What about the uncommon (caused by Wuhan virus) cold? Can it be cured?
Of course it can, but like the common cold – not every case, not every stage, not every illness caused by or attributed to the virus. At Stage 1 of exposure to the Wuhan virus many people develop no signs or symptoms, no cure is needed. At Stage 2, some people might be cured before any medical analysis is competed, although the current attention paid to the Wuhan infections means that a lot more attention is paid to any cold or flu like infection that might be caused by Wuhan. At Stage 3, if a medical test is given, a doctor can diagnose a Wuhan virus infection. Most cases are cured by health. Cures, just like cures for the common cold, the flu, measles, and similar infections, are simply ignored. There is no medical science of cure. Sometimes, perhaps much more often than the common cold or flu, the Wuhan virus illness causes other injuries, Stage 4, which must be healed. Sometimes it causes disabilities – injuries which cannot be healed, Stage 5. Sometimes it causes death. Much more often than the common cold or influenza.

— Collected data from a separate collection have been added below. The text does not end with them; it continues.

(** * prompt-hub: the A/B test aggregation and report engine

    A shallow embedding of [backend/models/ab_test.py] and of
    [ABTestController.aggregate_metrics] / [ABTestController.generate_report]
    from [backend/controllers/ab_test_controller.py].

    - Python [int] is [Z]; Python [float] is an IEEE-754 binary64 value,
      taken from the Standard Library's [SpecFloat] (precision 53,
      [emax = 1024], round to nearest even), so that every rounding of the
      source is computed bit for bit.
    - Exceptions are the [Raise] branch of [result]; the controller runs in
      a state-and-exception monad over the storage object.
    - [dict]s whose iteration order the code depends on ([groups],
      [by_variant]) are insertion-ordered association lists; the storage
      tables and [winner_analysis] are [gmap]s. *)

From Stdlib Require Import ZArith List Bool Lia SpecFloat Sorted Permutation.
From stdpp Require Import gmap strings list.

(** ** Exceptions *)

Inductive exn : Type :=
  | NotFound            (* the storage has no record under the id *)
  | StatisticsError
  | IndexError
  | ZeroDivisionError
  | OverflowError
  | ValueError.

Inductive result (A : Type) : Type :=
  | Ok (a : A)
  | Raise (e : exn).
Arguments Ok {A} a.
Arguments Raise {A} e.

Definition rbind {A B} (r : result A) (k : A -> result B) : result B :=
  match r with
  | Ok a => k a
  | Raise e => Raise e
  end.

Declare Scope result_scope.
Delimit Scope result_scope with res.
Notation "x <~ r ; k" := (rbind r (fun x => k))
  (at level 100, r at next level, right associativity) : result_scope.

Fixpoint mapR {A B} (f : A -> result B) (l : list A) : result (list B) :=
  match l with
  | [] => Ok []
  | a :: l' =>
      match f a with
      | Ok b =>
          match mapR f l' with
          | Ok bs => Ok (b :: bs)
          | Raise e => Raise e
          end
      | Raise e => Raise e
      end
  end.

Fixpoint foldR {A S} (f : S -> A -> result S) (l : list A) (s : S) : result S :=
  match l with
  | [] => Ok s
  | a :: l' =>
      match f s a with
      | Ok s' => foldR f l' s'
      | Raise e => Raise e
      end
  end.

(** ** Python floats: IEEE-754 binary64 *)

Module Float64.
Local Open Scope Z_scope.

Definition prec : Z := 53.
Definition emax : Z := 1024.

Abbreviation float := spec_float.

Definition add : float -> float -> float := SFadd prec emax.
Definition mul : float -> float -> float := SFmul prec emax.
Definition div : float -> float -> float := SFdiv prec emax.
Definition neg : float -> float := SFopp.
Definition lt : float -> float -> bool := SFltb.
Definition le : float -> float -> bool := SFleb.
Definition eq : float -> float -> bool := SFeqb.

(** The literal [0.0]. *)
Definition zero : float := S754_zero false.

(** [float(z)]: the nearest binary64 value of an integer. *)
Definition of_int (z : Z) : float := binary_normalize prec emax z 0 false.

(** The decimal literal [d * 10^-k], e.g. [lit 95 2] for [0.95]: the
    correctly rounded quotient of two exactly representable integers. *)
Definition lit (d k : Z) : float := div (of_int d) (of_int (10 ^ k)).

Definition is_nan (x : float) : bool :=
  match x with
  | S754_nan => true
  | _ => false
  end.

Definition is_zero (x : float) : bool :=
  match x with
  | S754_zero _ => true
  | _ => false
  end.

(** [int(x)]: truncation toward zero. *)
Definition to_int (x : float) : result Z :=
  match x with
  | S754_zero _ => Ok 0
  | S754_finite s m e => Ok (cond_Zopp s (Z.shiftl (Zpos m) e))
  | S754_infinity _ => Raise OverflowError
  | S754_nan => Raise ValueError
  end.

(** [x / n] for a float [x] and an int [n]. *)
Definition truediv_int (x : float) (n : Z) : result float :=
  if n =? 0 then Raise ZeroDivisionError else Ok (div x (of_int n)).

(** An int as an operand of a float operation, without rounding: the
    mantissa is the magnitude, the exponent 0. *)
Definition exact_int (z : Z) : float :=
  match z with
  | Z0 => S754_zero false
  | Zpos p => S754_finite false p 0
  | Zneg p => S754_finite true p 0
  end.

(** [a / b] for two ints (CPython's [long_true_divide]).  When both
    operands are below [2^53] in magnitude they convert exactly and are
    divided as floats.  Otherwise the exact quotient is rounded once, to
    nearest even, and a quotient beyond the float range raises
    [OverflowError]. *)
Definition int_truediv (a b : Z) : result float :=
  if b =? 0 then Raise ZeroDivisionError
  else if (Z.abs a <? 2 ^ 53) && (Z.abs b <? 2 ^ 53) then Ok (div (of_int a) (of_int b))
  else match SFdiv prec emax (exact_int a) (exact_int b) with
       | S754_infinity _ => Raise OverflowError
       | q => Ok q
       end.
End Float64.

Abbreviation float := spec_float.

(** ** Python builtins *)

Module Py.
Local Open Scope Z_scope.

Definition len {A} (l : list A) : Z := Z.of_nat (length l).

(** [l[i]], negative indices counting from the end. *)
Definition getitem {A} (l : list A) (i : Z) : result A :=
  let i' := if i <? 0 then i + len l else i in
  if i' <? 0 then Raise IndexError
  else match nth_error l (Z.to_nat i') with
       | Some a => Ok a
       | None => Raise IndexError
       end.

(** [sum] of ints. *)
Definition sum_int (l : list Z) : Z := fold_left Z.add l 0.

(** [sum] of floats: the start value [0] is added to the first element
    as [0.0], then the elements left to right (CPython up to 3.11). *)
Definition sum_float (l : list float) : float :=
  fold_left Float64.add l Float64.zero.

(** [range(a, b)]. *)
Definition range (a b : Z) : list Z :=
  map (fun k => a + Z.of_nat k) (seq 0 (Z.to_nat (b - a))).

(** A stable sort that only asks [<], as [list.sort] does.  Where [<] is a
    strict weak order on the elements (floats none of which is NaN, sort
    keys free of NaN) there is one stable sorted arrangement, and this is
    it.  On other inputs the arrangement depends on the comparisons
    [list.sort] happens to make, which are not modelled: what is proved
    about the sorted values carries the NaN-freeness as a hypothesis. *)
Fixpoint insert {A} (ltb : A -> A -> bool) (x : A) (l : list A) : list A :=
  match l with
  | [] => [x]
  | y :: l' => if ltb y x then y :: insert ltb x l' else x :: l
  end.

Definition sort {A} (ltb : A -> A -> bool) (l : list A) : list A :=
  fold_right (insert ltb) [] l.

(** [sorted(l, key=key, reverse=reverse)]: with [reverse] the list is
    reversed, sorted and reversed again, which keeps equal keys in their
    original order. *)
Definition sorted {A K} (ltb : K -> K -> bool) (key : A -> K)
    (reverse : bool) (l : list A) : list A :=
  let cmp a b := ltb (key a) (key b) in
  if reverse then rev (sort cmp (rev l)) else sort cmp l.

(** [d.setdefault(k, []).append(v)] on an insertion-ordered dict. *)
Fixpoint setdefault_append {K V} `{EqDecision K} (k : K) (v : V)
    (d : list (K * list V)) : list (K * list V) :=
  match d with
  | [] => [(k, [v])]
  | (k', vs) :: d' =>
      if decide (k' = k) then (k', vs ++ [v]) :: d'
      else (k', vs) :: setdefault_append k v d'
  end.
End Py.

(** ** The [statistics] module (CPython's pure-Python implementation) *)

Module statistics.
Local Open Scope Z_scope.
Local Open Scope result_scope.

Definition sorted_floats (data : list float) : list float :=
  Py.sorted Float64.lt (fun x => x) false data.

(** [statistics.median(data)] *)
Definition median (data : list float) : result float :=
  let data := sorted_floats data in
  let n := Py.len data in
  if n =? 0 then Raise StatisticsError
  else if n mod 2 =? 1 then Py.getitem data (n / 2)
  else
    let i := n / 2 in
    a <~ Py.getitem data (i - 1);
    b <~ Py.getitem data i;
    Float64.truediv_int (Float64.add a b) 2.

(** One cut point of [quantiles], for [i] in [range(1, n)]. *)
Definition cut_point (data : list float) (ld n i : Z) : result float :=
  let m := ld + 1 in
  let j := i * m / n in
  let j := if j <? 1 then 1 else if ld - 1 <? j then ld - 1 else j in
  let delta := i * m - j * n in
  a <~ Py.getitem data (j - 1);
  b <~ Py.getitem data j;
  Float64.truediv_int
    (Float64.add (Float64.mul a (Float64.of_int (n - delta)))
                 (Float64.mul b (Float64.of_int delta))) n.

(** [statistics.quantiles(data, n=n)] with the default
    [method='exclusive']. *)
Definition quantiles (data : list float) (n : Z) : result (list float) :=
  if n <? 1 then Raise StatisticsError
  else
    let data := sorted_floats data in
    let ld := Py.len data in
    if ld <? 2 then Raise StatisticsError
    else mapR (cut_point data ld n) (Py.range 1 n).
End statistics.

(** ** The data model ([backend/models/ab_test.py]) *)

Inductive TestStatus : Type :=
  | DRAFT | RUNNING | PAUSED | COMPLETED | ARCHIVED.

Module ModelConfig.
Record t : Type := mk {
  model_id : string;
  model_name : string;
  provider : string;
  temperature : float;
  max_tokens : Z;
  top_p : float;
  frequency_penalty : float;
  presence_penalty : float;
}.
End ModelConfig.

Module PromptVariant.
Record t : Type := mk {
  variant_id : string;
  variant_name : string;
  prompt_template : string;
  system_prompt : option string;
  variables : list (string * string);
}.
End PromptVariant.

Module TrafficAllocation.
Record t : Type := mk {
  variant_id : string;
  model_id : string;
  allocation_percentage : float;
}.
End TrafficAllocation.

Module TestResult.
Record t : Type := mk {
  result_id : string;
  test_id : string;
  variant_id : string;
  model_id : string;
  input_data : list (string * string);
  generated_output : string;
  timestamp : Z;
  (* performance *)
  generation_time_ms : float;
  total_tokens : Z;
  prompt_tokens : Z;
  completion_tokens : Z;
  cost_usd : float;
  (* quality *)
  user_rating : option float;
  user_feedback : option string;
  auto_score : option float;
  comparison_winner : option bool;
  (* error tracking *)
  error : option string;
  status : string;
}.
End TestResult.

Module AggregateMetrics.
Record t : Type := mk {
  variant_id : string;
  model_id : string;
  total_runs : Z;
  success_runs : Z;
  error_runs : Z;
  avg_generation_time_ms : float;
  p50_generation_time_ms : float;
  p95_generation_time_ms : float;
  p99_generation_time_ms : float;
  total_tokens_used : Z;
  avg_tokens_per_run : float;
  total_cost_usd : float;
  avg_cost_per_run : float;
  avg_user_rating : option float;
  win_rate : option float;
  user_preference_rate : option float;
  avg_auto_score : option float;
}.
End AggregateMetrics.

Module ABTest.
Record t : Type := mk {
  test_id : string;
  test_name : string;
  description : option string;
  prompt_variants : list PromptVariant.t;
  model_configs : list ModelConfig.t;
  traffic_allocation : list TrafficAllocation.t;
  sample_size : Z;
  parallel_execution : bool;
  status : TestStatus;
  created_at : Z;
  started_at : option Z;
  completed_at : option Z;
  created_by : string;
  results : list TestResult.t;
  aggregate_metrics : list AggregateMetrics.t;
}.

(** [test.aggregate_metrics = aggregates] *)
Definition set_aggregate_metrics (test : t) (aggregates : list AggregateMetrics.t) : t :=
  mk (test_id test) (test_name test) (description test) (prompt_variants test)
     (model_configs test) (traffic_allocation test) (sample_size test)
     (parallel_execution test) (status test) (created_at test) (started_at test)
     (completed_at test) (created_by test) (results test) aggregates.
End ABTest.

Module ComparisonPair.
Record t : Type := mk {
  comparison_id : string;
  test_id : string;
  result_a_id : string;
  result_b_id : string;
  user_preference : option string;
  rating_dimensions : list (string * float);
  feedback : option string;
  rated_at : option Z;
  rated_by : option string;
}.
End ComparisonPair.

(** The [test_summary] and [overall_stats] dicts of a report have fixed keys
    and are records here.  A Python [0] in [overall_stats] (the start value
    of [sum], the [else 0] branch) is the float [0.0], to which it compares
    equal. *)
Module TestSummary.
Record t : Type := mk {
  name : string;
  status : TestStatus;
  prompt_variants : Z;
  model_configs : Z;
  sample_size : Z;
}.
End TestSummary.

Module OverallStats.
Record t : Type := mk {
  total_runs : Z;
  total_cost_usd : float;
  avg_cost_per_run : float;
}.
End OverallStats.

Module ABTestReport.
Record t : Type := mk {
  report_id : string;
  test_id : string;
  generated_at : Z;
  test_summary : TestSummary.t;
  overall_stats : OverallStats.t;
  variant_performance : list AggregateMetrics.t;
  winner_analysis : gmap string string;
  cost_benefit_analysis : gmap string string;
  statistical_significance : gmap string string;
  recommendations : list string;
}.
End ABTestReport.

The overall model is identical for many infectious and non-infectious diseases, the major differences in each case being the severity and frequency of injuries, disabilities, and death.
The illness is cured by health. But… Health is slow and steady. We can’t create healthiness after the patient is infected. Health is honest and true, we can’t fake health with medicines. As a result, modern medical chauvinism claims “there is no cure for“.

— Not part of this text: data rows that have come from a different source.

(** C3, amended: for every non-empty stored text that fails to parse, and
    for every stored text whose parsed value fails the shape predicate,
    [loadTodos] logs a warning (a different one in each case), removes the
    stored key, and returns the empty array.  When the store refuses the
    removal, the empty array is returned all the same and the key stays:
    after a parse failure the refusal is swallowed without a trace; after a
    shape failure it is caught by the handler, which logs it as a failed
    load and tries the removal once more, ignoring the second refusal. *)
Theorem C3_corrupt_data_cleared (e : Env) (raw : string) :
  getItem_fault (sessionStorage e) = None →
  items (sessionStorage e) !! STORAGE_KEY = Some raw →
  raw ≠ "" →
  (JSON_parse raw = None ∨
   ∃ v, JSON_parse raw = Some v ∧ isValidTodos v = false) →
  ∃ e',
    loadTodos e = (e', Normal []) ∧
    items (sessionStorage e') !! STORAGE_KEY =
      match removeItem_fault (sessionStorage e) with
      | None => None
      | Some _ => Some raw
      end ∧
    console e' =
      console e ++
      match JSON_parse raw, removeItem_fault (sessionStorage e) with
      | None, _ =>
          [Warn WARN_LOAD_FAILED (Some (SyntaxError "Unexpected token in JSON"))]
      | Some _, None => [Warn WARN_INVALID None]
      | Some _, Some err => [Warn WARN_INVALID None; Warn WARN_LOAD_FAILED (Some err)]
      end.
Proof.
  intros Hget Hkey Hne [Hparse|(v & Hparse & Hshape)].
  - erewrite loadTodos_unparseable by done. rewrite Hparse.
    eexists. split; [done|].
    destruct (removeItem_fault (sessionStorage e)); simpl;
      (split; [|done]); [done | apply lookup_delete_eq].
  - erewrite loadTodos_misshapen by done. rewrite Hparse.
    eexists. split; [done|].
    destruct (removeItem_fault (sessionStorage e)); simpl;
      (split; [|done]); [done | apply lookup_delete_eq].
Qed.

(** C10: a stored empty string is handled like an absent key:
    [loadTodos] returns the empty array and leaves console and store as
    they were, so nothing is logged and the key is not removed.  The
    stored items change only when a non-empty text fails to parse or
    parses to a value of the wrong shape. *)
Theorem C10_empty_string_like_absent (e : Env) :
  getItem_fault (sessionStorage e) = None →
  ((items (sessionStorage e) !! STORAGE_KEY = Some "" ∨
    items (sessionStorage e) !! STORAGE_KEY = None) →
   loadTodos e = (e, Normal [])) ∧
  (∀ e' r,
      loadTodos e = (e', r) →
      items (sessionStorage e') ≠ items (sessionStorage e) →
      ∃ raw,
        items (sessionStorage e) !! STORAGE_KEY = Some raw ∧ raw ≠ "" ∧
        (JSON_parse raw = None ∨
         ∃ v, JSON_parse raw = Some v ∧ isValidTodos v = false)).
Proof.
  intros Hget. split.
  - intros [Hkey|Hkey].
    + by apply loadTodos_empty_string.
    + by apply loadTodos_absent.
  - intros e' r Hload Hchanged.
    destruct (items (sessionStorage e) !! STORAGE_KEY) as [raw|] eqn:Hkey.
    2: { rewrite loadTodos_absent in Hload by done. by inversion Hload; subst. }
    destruct (decide (raw = "")) as [->|Hne].
    { rewrite loadTodos_empty_string in Hload by done. by inversion Hload; subst. }
    exists raw. split; [done|]. split; [done|].
    destruct (JSON_parse raw) as [v|] eqn:Hparse; [|by left].
    right. exists v. split; [done|].
    destruct (isValidTodos v) eqn:Hshape; [|done].
    erewrite loadTodos_valid in Hload by done. by inversion Hload; subst.
Qed.

End AdapterProperties.

(** ** Saving and loading again *)

Section RoundTrip.
Context `{D : DateAPI} `{J : JSONAPI}.

Lemma toJSON_typed_fields fields :
  Forall (fun kv => field_typed kv.1 kv.2 = true) fields →
  toJSON (JObj fields) = JObj (map wire_field fields).
Proof.
  intros Hty. simpl. f_equal.
  induction Hty as [|[k v] rest Hkv _ IH]; [done|].
  rewrite IH. destruct v; try done.
Qed.

Lemma obj_get_wire k fields :
  obj_get k (map wire_field fields) = toJSON (obj_get k fields).
Proof.
  induction fields as [|[k' v] rest IH]; simpl; [done|].
  by destruct (String.eqb k' k).
Qed.

Lemma obj_get_typed k fields :
  obj_has k fields = true →
  Forall (fun kv => field_typed kv.1 kv.2 = true) fields →
  field_typed k (obj_get k fields) = true.
Proof.
  intros Hhas Hty. induction Hty as [|[k' v] rest Hkv _ IH]; [done|].
  simpl in *. destruct (String.eqb k' k) eqn:E.
  - apply String.eqb_eq in E. by subst.
  - auto.
Qed.

Lemma valid_todo_wire_shaped item :
  valid_todo item → isValidTodo (toJSON item) = true.
Proof.
  intros (fields & -> & _ & Hhas & Hty).
  rewrite toJSON_typed_fields by done.
  apply isValidTodo_shaped. eexists. split; [done|].
  rewrite !obj_get_wire.
  unfold TODO_FIELDS in Hhas.
  repeat (apply Forall_cons_1 in Hhas as [?%obj_get_typed Hhas]; [|done]).
  repeat match goal with
  | H : field_typed _ (obj_get ?k fields) = true |- _ =>
      destruct (obj_get k fields) as [| | | | |[?|]| |]; try discriminate H; clear H
  end; simpl; repeat split; eauto.
Qed.

Lemma wire_normalise_other rest :
  Forall (fun kv => field_typed kv.1 kv.2 = true) rest →
  "createdAt" ∉ map fst rest →
  map wire_field rest = map normalise_field rest.
Proof.
  induction 1 as [|[k v] rest Hkv _ IH]; [done|].
  simpl. intros Hnotin. apply not_elem_of_cons in Hnotin as [Hk Hnotin].
  rewrite IH by done. f_equal.
  assert (String.eqb k "createdAt" = false) as Hkb by (apply String.eqb_neq; auto).
  unfold wire_field, normalise_field. simpl in *.
  destruct v as [| | | | |[?|]| |]; simpl in *; try discriminate; try done.
  - by rewrite Hkb.
  - congruence.
Qed.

Most, perhaps all, of the current attention paid to the Wuhan virus has nothing to do with cures. Wuhan is studied as a disease by epidemiologists, who study the ebb and flow of disease. as Thomas A. Timmreck, advises in Introduction to Epidemiology, “Epidemiology is more interested in prevention and control of diseases than secondary and tertiary curative approaches.” Dictionaries of epidemiology do not define cure. Epidemiologists want to prevent illnesses caused by the Wuhan virus. Epidemiologists are working hard to discover source(s) of the Wuhan virus, but not the cure.

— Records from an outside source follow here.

(** X19: [clean_ticker] never returns a "." or a lower-case letter. *)
Theorem clean_ticker_no_dot_lower (ticker : string) (c : ascii) :
  In c (list_ascii_of_string (clean_ticker ticker)) -> c <> "."%char /\ is_lower c = false.
Proof.
  intros H. apply clean_ticker_chars in H as [H Hd]. split; [exact Hd|].
  rewrite list_upper in H. apply in_map_iff in H as [c0 [<- _]]. apply upper_char_not_lower.
Qed.

(** X20: a ticker [validate_ticker] accepts cleans to 1 to 5 upper-case
    letters A to Z. *)
Theorem validate_ticker_spec (ticker : string) :
  validate_ticker ticker = true ->
  (1 <= String.length (clean_ticker ticker) <= 5)%nat /\
  forall c, In c (list_ascii_of_string (clean_ticker ticker)) -> (65 <= nat_of_ascii c <= 90)%nat.
Proof.
  unfold validate_ticker. destruct (is_empty ticker); [discriminate|]. cbv zeta.
  destruct ((String.length (clean_ticker ticker) <? 1)%nat || (5 <? String.length (clean_ticker ticker))%nat)
    eqn:E; [discriminate|].
  intros H. apply andb_true_iff in H as [_ H]. rewrite forallb_forall in H.
  apply orb_false_iff in E as [E1 E2]. apply Nat.ltb_ge in E1, E2. split; [lia|].
  intros c Hc. pose proof (H c Hc) as Ha. apply clean_ticker_no_dot_lower in Hc as [_ Hl].
  unfold is_alpha in Ha. unfold is_lower in Hl. rewrite Hl, orb_false_r in Ha.
  apply andb_true_iff in Ha as [A1 A2]. apply Nat.leb_le in A1, A2. lia.
Qed.

Lemma validate_ticker_spec_witness :
  validate_ticker "aapl.to" = true /\
  (1 <= String.length (clean_ticker "aapl.to") <= 5)%nat /\
  forall c, In c (list_ascii_of_string (clean_ticker "aapl.to")) -> (65 <= nat_of_ascii c <= 90)%nat.
Proof.
  assert (H : validate_ticker "aapl.to" = true) by (vm_compute; reflexivity).
  split; [exact H | exact (validate_ticker_spec "aapl.to" H)].
Defined.


Lemma length_list_ascii (s : string) : String.length s = length (list_ascii_of_string s).
Proof. induction s as [|c s IH]; simpl; [reflexivity | rewrite IH; reflexivity]. Qed.

Lemma ends_with_spec (x s : string) :
  ends_with x s = true -> exists p, list_ascii_of_string s = p ++ list_ascii_of_string x.
Proof.
  unfold ends_with. cbv zeta. intros H. apply andb_true_iff in H as [_ H]. apply String.eqb_eq in H.
  set (l := list_ascii_of_string s) in *. set (k := (length l - String.length x)%nat) in *.
  exists (firstn k l). rewrite <- H, list_ascii_of_string_of_list_ascii. symmetry. apply firstn_skipn.
Qed.

Lemma ends_with_app (u l : list ascii) :
  ends_with (string_of_list_ascii l) (string_of_list_ascii (u ++ l)) = true.
Proof.
  unfold ends_with. cbv zeta. rewrite length_list_ascii, !list_ascii_of_string_of_list_ascii, length_app.
  replace (length u + length l - length l)%nat with (length u) by lia.
  rewrite skipn_app, skipn_all, Nat.sub_diag. simpl. rewrite String.eqb_refl, andb_true_r.
  apply Nat.leb_le. lia.
Qed.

“Health is the Best Preventative, health is the best cure, the only true cure,” The Healthicine Creed. The Wuhan virus illness is being cured today. But if we want more cures, better cures, and better preventatives, we need to study health, as thoroughly as we study diseases.
It might be possible to find a treatment that speeds up the cure of the 2019-nCov virus, but to do so, we must acknowledge the concept of cure and study cures. Today, we study diseases to death, but no-one studies the cured. Was 1894 the year we stopped studying the cured, and began marketing treatments that make no attempt to cure? Is anyone working on a better cure? I haven’t heard anything in the news. It seems that modern medicine is stuck on preventatives, like vaccination, with little interest in cures.
to your health, tracy
This post is based on the principles of cure published in the books The Elements of Cure and A Calculus of Curing, which explore the concepts of cure, cures, curing and cured in detail.